**Work item**
Look through the listing below and report every line that contains "induction".

**Task inputs**
(** X7.  When [maximum_remove] is at most one and the first reading of
    the clock is before the deadline, the refiner fails: drawing the
    number of indexes to remove from an empty range raises
    [ValueError]. *)
Theorem try_variations_empty_range (selected indexes_benefits : list Entry)
    (disk_usage : Z) (workload : Workload) (start_time now : Z)
    (readings : list Z) (g : rng) :
  maximum_remove ≤ 1 → now < start_time + seconds_limit →
  _try_variations selected indexes_benefits disk_usage workload start_time
                  (now :: readings) g
  = Err ValueError.
Proof.
  intros Hmax Hearly. unfold _try_variations, _try_variations_log. simpl.
  rewrite decide_True by lia.
  unfold iteration, try_variation, random_randrange.
  rewrite decide_False by lia. done.
Qed.

Lemma remove_loop_length (positions : list nat) :
  ∀ selected disk_usage removed selected' disk_usage' removed',
  for_each remove_step positions (selected, disk_usage, removed)
  = Ok (selected', disk_usage', removed') →
  length removed' = (length removed + length positions)%nat.
Proof.
  induction positions as [|p positions IH];
    intros selected disk_usage removed selected' disk_usage' removed'; simpl.
  - intros [= <- <- <-]. lia.
  - unfold getitem. destruct (selected !! p) as [x|]; cbn; [|done].
    intros Hrest. apply IH in Hrest. rewrite length_app in Hrest.
    simpl in Hrest. lia.
Qed.

Lemma add_loop_length (n : nat) :
  ∀ disk_usage new_selected not_used g disk_usage' new_selected' not_used' g',
  add_loop n disk_usage new_selected not_used g
  = Ok (disk_usage', new_selected', not_used', g') →
  (length new_selected' ≤ length new_selected + n)%nat.
Proof.
  induction n as [|n IH];
    intros disk_usage new_selected not_used g
           disk_usage' new_selected' not_used' g'; simpl.
  - intros [= <- <- <- <-]. lia.
  - destruct (decide (length (filter _ not_used) = 0%nat)).
    { intros [= <- <- <- <-]. lia. }
    destruct (shuffle _ g) as [candidates g1].
    destruct (getitem candidates 0) as [x|]; cbn; [|done].
    destruct (list_remove x not_used) as [not_used1|]; cbn; [|done].
    intros Hrest. apply IH in Hrest. rewrite length_app in Hrest.
    simpl in Hrest. lia.
Qed.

**Problem solution**
  induction positions as [|p positions IH];
  induction n as [|n IH];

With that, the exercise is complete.